Section PendingFacts.
Context {I : Type} `{PeerIdentityLaws I}.
Implicit Types (s : InMemoryPendingStore) (p : I) (id : EventId).

Definition peer_events p s : gset EventId := default ∅ (pending s !! pid_as_bytes p).

Lemma peer_events_set p p' e total s :
  peer_events p' (set_peer_pending (pid_as_bytes p) e total s)
  = if decide (p' = p) then e else peer_events p' s.
Proof.
  unfold peer_events. simpl. rewrite lookup_insert. case_decide as Hk; case_decide as Hp; try done.
  - apply pid_as_bytes_inj in Hk. congruence.
  - subst. done.
Qed.

Lemma peer_events_bound p s :
  pending_ok s →
  Z.of_nat (size (peer_events p s)) <= Z.max 1 (max_pending_per_peer (quota s)) ∧
  Z.of_nat (size (peer_events p s)) <= total_count s.
Proof.
  intros Hok. split.
  - unfold peer_events. destruct (pending s !! pid_as_bytes p) as [e|] eqn:Hk.
    + by apply (peer_bound s Hok (pid_as_bytes p)).
    + change (size (default (∅ : gset EventId) None)) with 0%nat. lia.
  - rewrite (count_exact s Hok). apply sum_sizes_ge.
Qed.

(** What [mark_pending] keeps of the peer's events: all but the first few. *)
Definition kept_events p s : gset EventId :=
  if would_exceed_peer_quota (quota s) (Z.of_nat (size (peer_events p s))) then
    peer_events p s ∖ list_to_set (select_for_eviction (quota s) (peer_events p s)
      (events_to_evict_for_peer (quota s) (Z.of_nat (size (peer_events p s))) 1))
  else peer_events p s.

Lemma kept_events_subset p s : kept_events p s ⊆ peer_events p s.
Proof. unfold kept_events. destruct (would_exceed_peer_quota _ _); set_solver. Qed.

Lemma kept_events_size p s :
  pending_ok s → total_count s < max_total_pending (quota s) →
  Z.of_nat (size (kept_events p s)) <= Z.max 0 (max_pending_per_peer (quota s) - 1) ∧
  (let e := peer_events p s in
   (if would_exceed_peer_quota (quota s) (Z.of_nat (size e)) then
      evict_all (select_for_eviction (quota s) e
        (events_to_evict_for_peer (quota s) (Z.of_nat (size e)) 1)) e (total_count s)
    else (e, total_count s))
   = (kept_events p s,
      total_count s - Z.of_nat (size e) + Z.of_nat (size (kept_events p s)))).
Proof.
  intros Hok Ht. destruct (peer_events_bound p s Hok) as [Hb1 Hb2].
  pose proof (total_bound s Hok). unfold kept_events. cbv zeta.
  destruct (would_exceed_peer_quota _ _) eqn:Hq; unfold would_exceed_peer_quota in Hq.
  2: { split; [lia|]. f_equal. lia. }
  set (n := events_to_evict_for_peer _ _ _).
  assert (n = Z.max 0 (Z.of_nat (size (peer_events p s)) + 1 - max_pending_per_peer (quota s))) as Hn.
  { unfold n, events_to_evict_for_peer, usize_saturating_add, usize_saturating_sub. lia. }
  destruct (select_for_eviction_spec (quota s) (peer_events p s) n) as (ids & -> & Hnd & Hin & Hlen & _);
    [lia|].
  rewrite evict_all_spec by lia. rewrite size_remove_all by done. split; [lia|]. f_equal. lia.
Qed.

Lemma mark_pending_full p id s :
  max_total_pending (quota s) <= total_count s → mark_pending p id s = (s, Err SeCapacityExceeded).
Proof.
  intros Ht. unfold mark_pending, would_exceed_total_quota. by rewrite (proj2 (Z.leb_le _ _)).
Qed.

(** The outcome of [mark_pending]. *)
Lemma mark_pending_run p id s :
  pending_ok s → total_count s < max_total_pending (quota s) →
  ∃ total, mark_pending p id s
    = (set_peer_pending (pid_as_bytes p) ({[ id ]} ∪ kept_events p s) total s, Ok tt) ∧
    total = total_count s - Z.of_nat (size (peer_events p s))
            + Z.of_nat (size ({[ id ]} ∪ kept_events p s)).
Proof.
  intros Hok Ht. destruct (kept_events_size p s Hok Ht) as [Hsz Hkept].
  destruct (peer_events_bound p s Hok) as [_ Hb]. pose proof (total_bound s Hok) as Hmax.
  unfold mark_pending. unfold would_exceed_total_quota at 1.
  rewrite (proj2 (Z.leb_gt _ _)) by lia. cbv zeta in Hkept |- *.
  change (default ∅ (pending s !! pid_as_bytes p)) with (peer_events p s). rewrite Hkept. case_bool_decide as Hid.
  - assert ({[ id ]} ∪ kept_events p s = kept_events p s) as -> by set_solver. eauto.
  - exists (total_count s - Z.of_nat (size (peer_events p s)) + Z.of_nat (size (kept_events p s)) + 1).
    split.
    + rewrite wrap_u64_small; [done|]. pose proof (subseteq_size _ _ (kept_events_subset p s)).
      unfold in_u64. lia.
    + rewrite size_union by set_solver. rewrite size_singleton. lia.
Qed.

Lemma mark_delivered_run p id s :
  pending_ok s →
  ∃ s', mark_delivered p id s = (s', Ok tt) ∧ pending_ok s' ∧ quota s' = quota s ∧
        ∀ p', peer_events p' s' = if decide (p' = p) then peer_events p s ∖ {[ id ]} else peer_events p' s.
Proof.
  intros Hok. destruct (peer_events_bound p s Hok) as [Hb1 Hb2]. pose proof (total_bound s Hok) as Hmax.
  unfold mark_delivered.
  assert (id ∉ peer_events p s → ∀ p', peer_events p' s
    = if decide (p' = p) then peer_events p s ∖ {[ id ]} else peer_events p' s) as Hsame.
  { intros Hid p'. case_decide; [subst; set_solver|done]. }
  destruct (pending s !! pid_as_bytes p) as [e|] eqn:Hk.
  2: { exists s. split_and!; [done..|]. apply Hsame. unfold peer_events. rewrite Hk. set_solver. }
  assert (peer_events p s = e) as He by (unfold peer_events; by rewrite Hk). rewrite He in *.
  case_bool_decide as Hid; [|exists s; split_and!; [done..|]; by apply Hsame].
  assert (Z.of_nat (size (e ∖ {[ id ]})) = Z.of_nat (size e) - 1) as Hsz.
  { rewrite size_difference, size_singleton by set_solver.
    assert (size ({[ id ]} : gset EventId) <= size e)%nat by (apply subseteq_size; set_solver).
    rewrite size_singleton in *. lia. }
  eexists. split; [reflexivity|]. split_and!; [|done|by intros p'; rewrite peer_events_set].
  rewrite usize_sub_ge by lia. apply pending_ok_set; [done| |lia|lia].
  rewrite Hk. simpl. lia.
Qed.

Lemma mark_delivered_up_to_run p up_to s :
  pending_ok s →
  ∃ s', mark_delivered_up_to p up_to s = (s', Ok tt) ∧ pending_ok s' ∧ quota s' = quota s ∧
        ∀ p' id, id ∈ peer_events p' s' ↔
                 id ∈ peer_events p' s ∧ ¬ (p' = p ∧ delivered_up_to up_to id = true).
Proof.
  intros Hok. destruct (peer_events_bound p s Hok) as [Hb1 Hb2]. pose proof (total_bound s Hok) as Hmax.
  unfold mark_delivered_up_to. destruct (pending s !! pid_as_bytes p) as [e|] eqn:Hk.
  2: { exists s. split_and!; [done..|]. intros p' id. split; [|tauto]. intros Hid. split; [done|].
       intros [-> _]. unfold peer_events in Hid. rewrite Hk in Hid. set_solver. }
  assert (peer_events p s = e) as He by (unfold peer_events; by rewrite Hk). rewrite He in *.
  destruct (events_in_order_spec e) as (_ & Hnd & Hin & _).
  set (ids := retain (delivered_up_to up_to) (events_in_order e)).
  assert (∀ id, id ∈ ids ↔ id ∈ e ∧ delivered_up_to up_to id = true) as Hids
    by (intros id; unfold ids; by rewrite elem_of_retain, Hin).
  assert (Z.of_nat (size (e ∖ list_to_set ids)) = Z.of_nat (size e) - Z.of_nat (length ids)) as Hsz
    by (apply size_remove_all; [by apply NoDup_retain|intros id; rewrite Hids; tauto]).
  eexists. split; [reflexivity|]. rewrite remove_all_eq. split_and!; [|done|].
  - apply pending_ok_set; [done| | |lia];
      destruct (0 <? Z.of_nat (length ids)) eqn:Hl; rewrite ?usize_sub_ge by lia; try lia;
      rewrite Hk; simpl; lia.
  - intros p' id. rewrite peer_events_set. case_decide as Hp; [subst p'|naive_solver].
    rewrite elem_of_difference, elem_of_list_to_set, Hids, He. naive_solver.
Qed.

Lemma clear_pending_run p s :
  pending_ok s →
  ∃ s', clear_pending p s = (s', Ok tt) ∧ pending_ok s' ∧ quota s' = quota s ∧
        ∀ p', peer_events p' s' = if decide (p' = p) then ∅ else peer_events p' s.
Proof.
  intros Hok. destruct (peer_events_bound p s Hok) as [Hb1 Hb2]. pose proof (total_bound s Hok) as Hmax.
  unfold clear_pending. destruct (pending s !! pid_as_bytes p) as [e|] eqn:Hk.
  2: { exists s. split_and!; [done..|]. intros p'. case_decide; [subst|done].
       unfold peer_events. by rewrite Hk. }
  assert (peer_events p s = e) as He by (unfold peer_events; by rewrite Hk). rewrite He in *.
  eexists. split; [reflexivity|]. split_and!; [|done|].
  - rewrite usize_sub_ge by lia. split; simpl.
    + rewrite (sum_sizes_delete _ _ e) by done. by rewrite (count_exact s Hok).
    + lia.
    + intros k e'. rewrite lookup_delete. case_decide; [done|]. apply (peer_bound s Hok).
  - intros p'. unfold peer_events. simpl. rewrite lookup_delete.
    case_decide as Hkey; case_decide as Hp; try done.
    + apply pid_as_bytes_inj in Hkey. congruence.
    + by subst.
Qed.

EXERCISE -
When you reach the line containing "- apply pid_as_bytes_inj in Hk. congruence." in the data above, start copying exactly, and stop after the line containing "(events_to_evict_for_peer (quota s) (Z.of_nat (size (peer_events".

RESPONSE TO THE EXERCISE -
  - apply pid_as_bytes_inj in Hk. congruence.
  - subst. done.
Qed.

Lemma peer_events_bound p s :
  pending_ok s →
  Z.of_nat (size (peer_events p s)) <= Z.max 1 (max_pending_per_peer (quota s)) ∧
  Z.of_nat (size (peer_events p s)) <= total_count s.
Proof.
  intros Hok. split.
  - unfold peer_events. destruct (pending s !! pid_as_bytes p) as [e|] eqn:Hk.
    + by apply (peer_bound s Hok (pid_as_bytes p)).
    + change (size (default (∅ : gset EventId) None)) with 0%nat. lia.
  - rewrite (count_exact s Hok). apply sum_sizes_ge.
Qed.

(** What [mark_pending] keeps of the peer's events: all but the first few. *)
Definition kept_events p s : gset EventId :=
  if would_exceed_peer_quota (quota s) (Z.of_nat (size (peer_events p s))) then
    peer_events p s ∖ list_to_set (select_for_eviction (quota s) (peer_events p s)
      (events_to_evict_for_peer (quota s) (Z.of_nat (size (peer_events p s))) 1))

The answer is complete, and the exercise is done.